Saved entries

(* ===== verification/Explain.v ===== *)
(** * Explanations of every LWW decision (src/explain.rs) *)
From S2P Require Import Prelude RustStd Error Schema Crdt.

Inductive ConflictWinner := WIncoming | WCurrent | WEqual | WInvalidConflict.
Inductive ConflictReason :=
| MissingCurrentValue
| HigherLamportClock
| LowerLamportClock
| DeviceIdTieBreak
| SameVersionSameValue
| SameVersionDifferentValue.

Record ConflictExplanation := {
  winner : ConflictWinner;
  reason : ConflictReason;
  ce_current : option ColumnMetadata;
  ce_incoming : ColumnMetadata;
  summary : string;
}.

Section explain.
Context `{!StrDebug}.

Definition explain_decision (current incoming : CrdtColumn)
  : ConflictWinner * ConflictReason * string :=
  let ic := lamport_clock (metadata incoming) in
  let cc := lamport_clock (metadata current) in
  match decide_lww (metadata current) (metadata incoming) with
  | AcceptIncoming =>
    if (cc <? ic)%N
    then (WIncoming, HigherLamportClock,
          "incoming clock " +:+ pretty ic +:+ " is greater than current clock " +:+ pretty cc)
    else (WIncoming, DeviceIdTieBreak,
          "clocks are equal and incoming device ID " +:+
          str_debug (device_id (metadata incoming)) +:+ " sorts after current device ID " +:+
          str_debug (device_id (metadata current)))
  | KeepCurrent =>
    if (ic <? cc)%N
    then (WCurrent, LowerLamportClock,
          "incoming clock " +:+ pretty ic +:+ " is lower than current clock " +:+ pretty cc)
    else (WCurrent, DeviceIdTieBreak,
          "clocks are equal and incoming device ID " +:+
          str_debug (device_id (metadata incoming)) +:+ " sorts before current device ID " +:+
          str_debug (device_id (metadata current)))
  | EqualVersion =>
    if value_eqb (value current) (value incoming)
    then (WEqual, SameVersionSameValue,
          "incoming value is an idempotent replay of the current version")
    else (WInvalidConflict, SameVersionDifferentValue,
          "the same CRDT version identifies two different values")
  end.

Definition explain_lww (current : option CrdtColumn) (incoming : CrdtColumn)
  : ConflictExplanation :=
  match current with
  | None =>
    {| winner := WIncoming;
       reason := MissingCurrentValue;
       ce_current := None;
       ce_incoming := metadata incoming;
       summary := "incoming value wins because the cell does not exist" |}
  | Some current =>
    let '(w, r, s) := explain_decision current incoming in
    {| winner := w;
       reason := r;
       ce_current := Some (metadata current);
       ce_incoming := metadata incoming;
       summary := s |}
  end.

End explain.
(* ===== verification/Replica.v ===== *)
(** * Partial-replica membership protocol and query planning (src/replica.rs) *)
From S2P Require Import Prelude RustStd Error Schema Crdt.

Definition MAX_KNOWN_MEMBERS : N := 100000.

Inductive ReplicaPredicate :=
| IdEquals (expected : string)
| IdPrefix (prefix : string)
| ColumnEquals (column : string) (v : CrdtValue).

Record ReplicaInterest := { predicates : list ReplicaPredicate; limit : N }.

Record PartialReplicaRequest := {
  prq_scope_id : string;
  prq_scope_version : N;
  interest : ReplicaInterest;
  known_member_ids : list string;
  prq_sync : SyncPayload;
}.

Record PartialReplicaResponse := {
  prs_scope_id : string;
  prs_scope_version : N;
  member_ids : list string;
  evicted_row_ids : list string;
  prs_sync : SyncPayload;
}.

Record QueryPlan := { sql : string; parameters : list CrdtValue }.

(** ** Validation *)
Definition validate_predicate (t : TableDef) (predicate : ReplicaPredicate) : Result unit :=
  match predicate with
  | IdEquals v | IdPrefix v =>
    if str_is_empty v || (255 <? str_len v)%N
    then invalid "replica ID predicate must contain 1 to 255 bytes" else Ok tt
  | ColumnEquals column v => validate_column t column v
  end.

Definition interest_validate (i : ReplicaInterest) (t : TableDef) : Result unit :=
  if (limit i =? 0)%N || (MAX_PAYLOAD_ROWS <? limit i)%N
  then invalid ("replica interest limit must be between 1 and " +:+ pretty MAX_PAYLOAD_ROWS)
  else if (32 <? N.of_nat (length (predicates i)))%N
  then invalid "replica interest exceeds 32 predicates"
  else for_each (validate_predicate t) (predicates i).

Definition validate_member_id (previous : option string) (id : string)
  : Result (option string) :=
  validate_identifier "partial replica member ID" id ≫= λ _,
  if match previous with Some v => negb (str_lt v id) | None => false end
  then invalid "partial replica member IDs must be unique and sorted"
  else Ok (Some id).

Definition validate_member_ids (ids : list string) : Result unit :=
  if (MAX_KNOWN_MEMBERS <? N.of_nat (length ids))%N
  then invalid ("partial replica exceeds the " +:+ pretty MAX_KNOWN_MEMBERS +:+
                " member limit")
  else foldM validate_member_id None ids ≫= λ _, Ok tt.

Definition validate_scope_version (version : N) : Result unit :=
  if (version =? 0)%N || bool_decide (i64_try_from_u64 version = None)
  then invalid "partial replica scope_version must be between 1 and i64::MAX"
  else Ok tt.

Definition request_validate (r : PartialReplicaRequest) (t : TableDef)
    (authenticated : string) : Result unit :=
  validate_identifier "scope_id" (prq_scope_id r) ≫= λ _,
  validate_scope_version (prq_scope_version r) ≫= λ _,
  interest_validate (interest r) t ≫= λ _,
  validate_client_request (prq_sync r) authenticated t ≫= λ _,
  validate_member_ids (known_member_ids r).

Definition response_validate (r : PartialReplicaResponse) (t : TableDef) : Result unit :=
  validate_identifier "scope_id" (prs_scope_id r) ≫= λ _,
  validate_scope_version (prs_scope_version r) ≫= λ _,
  validate_server_response (prs_sync r) t ≫= λ _,
  validate_member_ids (member_ids r) ≫= λ _,
  validate_member_ids (evicted_row_ids r) ≫= λ _,
  if existsb (binary_search (evicted_row_ids r)) (member_ids r)
  then invalid "a row cannot be both a scope member and evicted"
  else if negb (bool_decide (todo_id <$> changes (prs_sync r) = member_ids r))
  then invalid "partial replica snapshot rows must exactly match member_ids"
  else Ok tt.

(** ** Query planning *)
Definition plan_predicate (acc : list string * list CrdtValue) (predicate : ReplicaPredicate)
  : list string * list CrdtValue :=
  let '(clauses, params) := acc in
  let index := "$" +:+ pretty (length params + 1)%nat in
  match predicate with
  | IdEquals v => (clauses ++ ["id = " +:+ index], params ++ [VText v])
  | IdPrefix v => (clauses ++ ["starts_with(id, " +:+ index +:+ ")"], params ++ [VText v])
  | ColumnEquals column v => (clauses ++ [column +:+ " = " +:+ index], params ++ [v])
  end.

Definition postgres_plan (i : ReplicaInterest) (t : TableDef) (tenant : string)
  : Result QueryPlan :=
  interest_validate i t ≫= λ _,
  let '(clauses, params) :=
    foldl plan_predicate (["tenant_id = $1"; "deleted = FALSE"], [VText tenant])
      (predicates i) in
  Ok {| sql := "SELECT * FROM " +:+ td_name t +:+ " WHERE " +:+
               str_join " AND " clauses +:+ " ORDER BY id LIMIT " +:+ pretty (limit i);
        parameters := params |}.

(** [ReplicaInterest::matches], on the values of one row. [values.get(column)
    == Some(value)] compares with [PartialEq]. *)
Definition predicate_matches (row_id : string) (values : gmap string CrdtValue)
    (predicate : ReplicaPredicate) : bool :=
  match predicate with
  | IdEquals expected => (row_id =? expected)%string
  | IdPrefix prefix => str_starts_with row_id prefix
  | ColumnEquals column v =>
    match values !! column with Some w => value_eqb w v | None => false end
  end.
Definition interest_matches (i : ReplicaInterest) (row_id : string)
    (values : gmap string CrdtValue) : bool :=
  forallb (predicate_matches row_id values) (predicates i).
Lemma run_wf : state_wf s'.
Proof.
  pose proof merged_wf as Hm. pose proof run_next_bounds as (Hb & _ & _).
  rewrite (mr_response _ _ _ _ _ _ _ _ Hrun) in Hb.
  rewrite (mr_state _ _ _ _ _ _ _ _ Hrun) in Hb |- *. cbn in Hb.
  pose proof effective_bounds as He. cbn in He.
  destruct Hm as [? ? ? ? ? ? ? Hissued]. split; try done. cbn.
  intros d z [Hz|[->|(z0 & Hz%Hissued & ->)]]%issue_cursor_Some; [by apply Hissued in Hz|lia|].
  cbn in Hz. lia.
Qed.

(** A cell the merge did not change keeps its number; a changed one has a
    number above every old one. *)
Lemma run_sequence k :
  (cells s' !! k = cells s !! k ∧ cell_sequence s' k = cell_sequence s k) ∨
  (seq s < cell_sequence s' k)%N.
Proof.
  rewrite run_cells. rewrite (mr_state _ _ _ _ _ _ _ _ Hrun). unfold cell_sequence; simpl.
  destruct (decide (k ∈ (omap outcome_write outs).*1)) as [Hin|Hnin].
  - right. apply list_elem_of_fmap in Hin as (w & -> & [i Hi]%list_elem_of_lookup).
    rewrite (write_all_cell_seq_new s _ i w run_accepted_distinct run_room Hi). cbn. lia.
  - left. rewrite write_all_cell_seq_old by done. split; [|done].
    unfold cells_after. rewrite lookup_union_r; [done|]. by apply not_elem_of_list_to_map_1.
Qed.
End wf.
End run.
(** C24: A successful merge is pointwise: whatever the policy, the new cell
    of each key is decided by the old cell of that key and the one incoming
    write for it, and the rejections reported are exactly the denials. *)
Theorem merge_pointwise security p device s r s' :
  merge_with_security p device security s = (Ok r, s') →
  (∀ k c, cells s' !! k = Some c ↔
    ((k, c) ∈ payload_writes p ∧
     cell_outcome security (merge_context s device) (cells s !! k) (k, c)
       = Ok (OWrite (k, c))) ∨
    (cells s !! k = Some c ∧ ∀ c', (k, c') ∈ payload_writes p →
     cell_outcome security (merge_context s device) (cells s !! k) (k, c')
       ≠ Ok (OWrite (k, c')))) ∧
  (∀ x, x ∈ rejections r ↔ ∃ w, w ∈ payload_writes p ∧
    cell_outcome security (merge_context s device) (cells s !! w.1) w = Ok (OReject x)).
Proof.
  intros (outs & pg & Hrun)%run_of_merge. split; intros.
  - apply (run_lookup Hrun).
  - apply (run_rejected Hrun).
Qed.

(** C18: Every merge, failed or not, keeps the state well formed: cells are
    valid under the contract, clocks are below the server clock, each cell
    has its own sequence number in range and no cursor is issued beyond the
    newest write. *)
Theorem merge_preserves_wf security p device s res s' :
  state_wf s → has_room s p →
  merge_with_security p device security s = (res, s') → state_wf s'.
Proof.
  intros Hwf Hroom Hm. destruct res as [r|e].
  - destruct (run_of_merge _ _ _ _ _ _ Hm) as (outs & pg & Hrun).
    by apply (run_wf Hrun).
  - unfold merge_with_security in Hm. by apply transactional_err in Hm as ->.
Qed.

> _YOUR INSTRUCTIONS_
There is a run of lines above from the one with "ce_current : option ColumnMetadata;" to the one with "let cc := lamport_clock"; print exactly that run, both ends included, and nothing else.

> _RESPONSE_
  ce_current : option ColumnMetadata;
  ce_incoming : ColumnMetadata;
  summary : string;
}.

Section explain.
Context `{!StrDebug}.

Definition explain_decision (current incoming : CrdtColumn)
  : ConflictWinner * ConflictReason * string :=
  let ic := lamport_clock (metadata incoming) in
  let cc := lamport_clock (metadata current) in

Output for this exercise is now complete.